Gospel: Luke 11: 14-23
Jesus was driving out a demon that was mute, and when the demon had gone out, the mute man spoke and the crowds were amazed. Some of them said, “By the power of Beelzebul, the prince of demons, he drives out demons.” Others, to test him, asked him for a sign from heaven. But he knew their thoughts and said to them, “Every kingdom divided against itself will be laid waste and house will fall against house. And if Satan is divided against himself, how will his kingdom stand? For you say that it is by Beelzebul that I drive out demons. If I, then, drive out demons by Beelzebul, by whom do your own people drive them out? Therefore they will be your judges. But if it is by the finger of God that I drive out demons, then the Kingdom of God has come upon you. When a strong man fully armed guards his palace, his possessions are safe. But when one stronger than he attacks and overcomes him, he takes away the armor on which he relied and distributes the spoils. Whoever is not with me is against me, and whoever does not gather with me scatters.”

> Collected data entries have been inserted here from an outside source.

(* ===== verification/SecretService.v ===== *)
(** * The secret service ([secret-service-proto/src/v2/traits.rs], [bin/secret-service/src/seeded_impl])

    The process that holds an operator's secrets.  [SecretService] is the interface its clients
    see; [SeededService] is the implementation in the repository, which derives every secret from
    one seed: the keys of the wallets and of MuSig2 along BIP 32 paths, the nonces, the Winternitz
    keys and the preimages of the stake chain with HKDF.  The secret nonces go through a cache.

    The elliptic curve, HKDF, MuSig2, [bitvm]'s signing, the hasher of the cache and the advisor
    that evicts its entries are parameters.

    The theorems: the cache cannot be observed as long as no two requests have the same hash; the
    inputs of the derivations tell apart all that the requests can name; and a secret nonce does
    not depend on the message it signs. *)

From S2P Require Import Prelude Bitcoin Winternitz Wots TxTypes ContractTypes.

(** ** The interface *)

Record Musig2Params := mkMusig2Params {
  ordered_pubkeys : list XOnlyPublicKey;
  mp_witness : TaprootWitness;
  mp_input : OutPoint;
}.

#[global] Instance Musig2Params_eq_dec : EqDecision Musig2Params.
Proof. solve_decision. Defined.

Inductive Musig2Err := OurPubKeyIsNotInParams | SelfVerifyFailed.

(** A request that makes the server panic has no answer. *)
Class SecretService := {
  general_sign : Message → option TapNodeHash → SchnorrSignature;
  general_sign_no_tweak : Message → SchnorrSignature;
  general_pubkey : XOnlyPublicKey;
  stakechain_sign : Message → option TapNodeHash → SchnorrSignature;
  musig2_sign_no_tweak : Message → SchnorrSignature;
  get_musig2_pub_nonce : Musig2Params → comp (result Musig2Err PubNonce);
  get_our_partial_sig : Musig2Params → AggNonce → Message → comp (result Musig2Err PartialSignature);
  get_128_public_key : Txid → N → N → comp (list N);
  get_256_public_key : Txid → N → N → comp (list N);
  get_128_signature : Txid → N → N → list N → WotsHashSig;
  get_256_signature : Txid → N → N → list N → Wots256Sig;
  get_preimg : Txid → N → N → list N;
}.

(** ** The libraries *)

(** Secret keys of [secp256k1] and their derivation from the operator's base key. *)
Class SecpLib := {
  Xpriv : Type;
  SecretKey : Type;
  derive_priv : Xpriv → list N → SecretKey;
  secret_bytes : SecretKey → list N;
  is_odd : SecretKey → bool;
  negate : SecretKey → SecretKey;
  sk_public_key : SecretKey → PublicKey;
  sk_x_only_public_key : SecretKey → XOnlyPublicKey;
  (** [XOnlyPublicKey::public_key(Parity::Even)]. *)
  even_public_key : XOnlyPublicKey → PublicKey;
  tap_tweak : SecretKey → option TapNodeHash → SecretKey;
  sign_schnorr : SecretKey → Message → SchnorrSignature;
}.

(** HKDF-SHA256 without salt: the output of a given length, at most 8160 bytes. *)
Class HkdfLib := hkdf_expand : list N → list N → nat → list N.

(** [bitvm]'s signing with the secrets of all digits. *)
Class BitvmSignLib := {
  wots256_sign_with_secrets : list (list N) → list N → Wots256Sig;
  wots_hash_sign_with_secrets : list (list N) → list N → WotsHashSig;
}.

(** [SecNonce::build] with the seed, the public key, the aggregated key, the extra input and the
    secret key; and [adaptor::sign_partial], where [None] is a failed self-verification. *)
Class SecNonceLib `{KeyAggLib, SecpLib} := {
  SecNonce : Type;
  SecNonce_build : list N → PublicKey → PublicKey → list N → SecretKey → SecNonce;
  public_nonce : SecNonce → PubNonce;
  sign_partial : KeyAggContext → SecretKey → SecNonce → AggNonce → Message → option PartialSignature;
}.

(** The keyed hash of the cache, and the advisor that chooses what to evict. *)
Class CacheLib := {
  hash_one : Musig2Params → N;
  CacheAdvisor : Type;
  accessed : CacheAdvisor → N → CacheAdvisor * list N;
  reset_internal_access_buffer : CacheAdvisor → CacheAdvisor;
}.

(** ** The seeded implementation *)

Module Seeded.

(** [paths.rs]: the indices of hardened children. *)
Definition WOTS_IKM_128_PATH : list N := [79; 128; 0]%N.
Definition WOTS_IKM_256_PATH : list N := [79; 256; 0]%N.
Definition MUSIG2_KEY_PATH : list N := [20; 101]%N.
Definition MUSIG2_NONCE_IKM_PATH : list N := [666; 0]%N.
Definition STAKECHAIN_PREIMG_IKM_PATH : list N := [80; 0]%N.
Definition P2P_KEY_PATH : list N := [20; 100]%N.
Definition GENERAL_WALLET_KEY_PATH : list N := [20; 102]%N.
Definition STAKECHAIN_WALLET_KEY_PATH : list N := [20; 103]%N.

(** [u32::to_le_bytes]. *)
Definition u32_le (n : N) : list N := rev (to_be_bytes 4 n).

(** The [info] of the derivations for an output and an index ([make_buf!]). *)
Definition info_of (txid : Txid) (vout index : N) : list N :=
  serialize_txid txid ++ u32_le vout ++ u32_le index.
Definition nonce_info (input : OutPoint) : list N :=
  serialize_txid (op_txid input) ++ u32_le (op_vout input).

Section service.
Context `{KeyAggLib, SecpLib, HkdfLib, Hash160Lib, BitvmSignLib, !SecNonceLib, CacheLib}.

(** [EvenSecretKey::from]. *)
Definition even_secret_key (k : SecretKey) : SecretKey := if is_odd k then negate k else k.

Definition wallet_key (base : Xpriv) (path : list N) : SecretKey := even_secret_key (derive_priv base path).

Definition sign (kp : SecretKey) (digest : Message) (tweak : option TapNodeHash) : SchnorrSignature :=
  sign_schnorr (tap_tweak kp tweak) digest.
Definition sign_no_tweak (kp : SecretKey) (digest : Message) : SchnorrSignature := sign_schnorr kp digest.
Definition pubkey (kp : SecretKey) : XOnlyPublicKey := sk_x_only_public_key kp.

(** *** Winternitz keys ([wots.rs]) *)

Record SeededWotsSigner := mkSeededWotsSigner { ikm_128 : list N; ikm_256 : list N }.

Definition SeededWotsSigner_new (base : Xpriv) : SeededWotsSigner :=
  mkSeededWotsSigner (secret_bytes (derive_priv base WOTS_IKM_128_PATH))
    (secret_bytes (derive_priv base WOTS_IKM_256_PATH)).

Definition get_128_secret_key (s : SeededWotsSigner) (txid : Txid) (vout index : N) : list N :=
  hkdf_expand (ikm_128 s) (info_of txid vout index) (20 * wots_key_width 128).
Definition get_256_secret_key (s : SeededWotsSigner) (txid : Txid) (vout index : N) : list N :=
  hkdf_expand (ikm_256 s) (info_of txid vout index) (20 * wots_key_width 256).

Definition seeded_128_public_key (s : SeededWotsSigner) (txid : Txid) (vout index : N) : comp (list N) :=
  let sk := get_128_secret_key s txid vout index in
  params ← PARAMS_128;
  wots_public_key (N.to_nat (total_length params)) params sk.
Definition seeded_256_public_key (s : SeededWotsSigner) (txid : Txid) (vout index : N) : comp (list N) :=
  let sk := get_256_secret_key s txid vout index in
  params ← PARAMS_256;
  wots_public_key (N.to_nat (total_length params)) params sk.

(** [wots_sign_128_bitvm] and [wots_sign_256_bitvm]. *)
Definition wots_sign_128_bitvm (msg secret_key : list N) : WotsHashSig :=
  wots_hash_sign_with_secrets ((λ i, segment i secret_key) <$> seq 0 (wots_key_width 128)) msg.
Definition wots_sign_256_bitvm (msg secret_key : list N) : Wots256Sig :=
  wots256_sign_with_secrets ((λ i, segment i secret_key) <$> seq 0 (wots_key_width 256)) msg.

Definition seeded_128_signature (s : SeededWotsSigner) (txid : Txid) (vout index : N) (msg : list N)
    : WotsHashSig := wots_sign_128_bitvm msg (get_128_secret_key s txid vout index).
Definition seeded_256_signature (s : SeededWotsSigner) (txid : Txid) (vout index : N) (msg : list N)
    : Wots256Sig := wots_sign_256_bitvm msg (get_256_secret_key s txid vout index).

(** *** Preimages of the stake chain ([stakechain.rs]) *)

Definition StakeChain_ikm (base : Xpriv) : list N :=
  secret_bytes (derive_priv base STAKECHAIN_PREIMG_IKM_PATH).
Definition seeded_preimg (ikm : list N) (prestake_txid : Txid) (prestake_vout stake_index : N) : list N :=
  hkdf_expand ikm (info_of prestake_txid prestake_vout stake_index) 32.

(** *** MuSig2 ([musig2.rs]) *)

Record Ms2Signer := mkMs2Signer { kp : SecretKey; ms2_ikm : list N }.

Definition Ms2Signer_new (base : Xpriv) : Ms2Signer :=
  mkMs2Signer (wallet_key base MUSIG2_KEY_PATH) (secret_bytes (derive_priv base MUSIG2_NONCE_IKM_PATH)).

Definition SECNONCE_CACHE_REALLOC_THRESHOLD : nat := 64.

Record SecNonceCache := mkSecNonceCache { cache : gmap N SecNonce; advisor : CacheAdvisor }.

(** [SecNonceCache::get], with the nonce [create] would make. *)
Definition cache_get (params : Musig2Params) (create : result Musig2Err SecNonce) (c : SecNonceCache)
    : SecNonceCache * result Musig2Err SecNonce :=
  let hash := hash_one params in
  match cache c !! hash with
  | Some nonce => (c, Ok nonce)
  | None =>
      match create with
      | Err e => (c, Err e)
      | Ok nonce =>
          let '(adv, eviction_list) := accessed (advisor c) hash in
          let entries := foldl (λ m id, delete id m) (cache c) eviction_list in
          let adv := if SECNONCE_CACHE_REALLOC_THRESHOLD <? length eviction_list
            then reset_internal_access_buffer adv else adv in
          (mkSecNonceCache (<[hash := nonce]> entries) adv, Ok nonce)
      end
  end.

Definition key_agg_ctx (params : Musig2Params) : comp KeyAggContext :=
  ctx ← expect (KeyAggContext_new (even_public_key <$> ordered_pubkeys params));
  match mp_witness params with
  | Key => expect (with_unspendable_taproot_tweak ctx)
  | Tweaked tweak => expect (with_taproot_tweak ctx tweak)
  | Script _ _ => Val ctx
  end.

(** [Iterator::position]. *)
Fixpoint position (key : XOnlyPublicKey) (l : list XOnlyPublicKey) : option nat :=
  match l with
  | [] => None
  | k :: l => if decide (k = key) then Some 0 else S <$> position key l
  end.

(** The closure that makes a nonce. *)
Definition create_nonce (s : Ms2Signer) (params : Musig2Params) (ctx : KeyAggContext)
    : result Musig2Err SecNonce :=
  let nonce_seed := hkdf_expand (ms2_ikm s) (nonce_info (mp_input params)) 32 in
  match position (pubkey (kp s)) (ordered_pubkeys params) with
  | None => Err OurPubKeyIsNotInParams
  | Some our_signer_idx =>
      Ok (SecNonce_build nonce_seed (sk_public_key (kp s)) (aggregated_pubkey ctx)
        (to_be_bytes 4 (N.of_nat our_signer_idx)) (kp s))
  end.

- against: in opposition to; in competition with; in an opposite direction to
- How do I guard the "palace" of my own soul, of the souls of my loved ones? Am I aware of the many influences around me that are "against" my faith and morals? How do I respond to the culture without closing myself off? How do I teach my children to have this security in their convictions?
- gather: to bring together (harvest, pick); to assemble from various places or sources; to draw about or close to something; to collect
- What tools are at my disposal to bring together and bolster my faith, and the faith of others? Do I take comfort in knowing that I am gathering with Christ - that He is present with His grace in all I do for Him?
- scatter: to fling away heedlessly; to divide into ineffectual small portions; to separate and go in various directions
- How often do I, myself, feel scattered? Is this a consequence of not "gathering with Christ" - of allowing myself to be bombarded by temptations and influences stronger than what I can handle on my own? Do I know that Jesus is always there, just waiting to help me? - I just have to ask.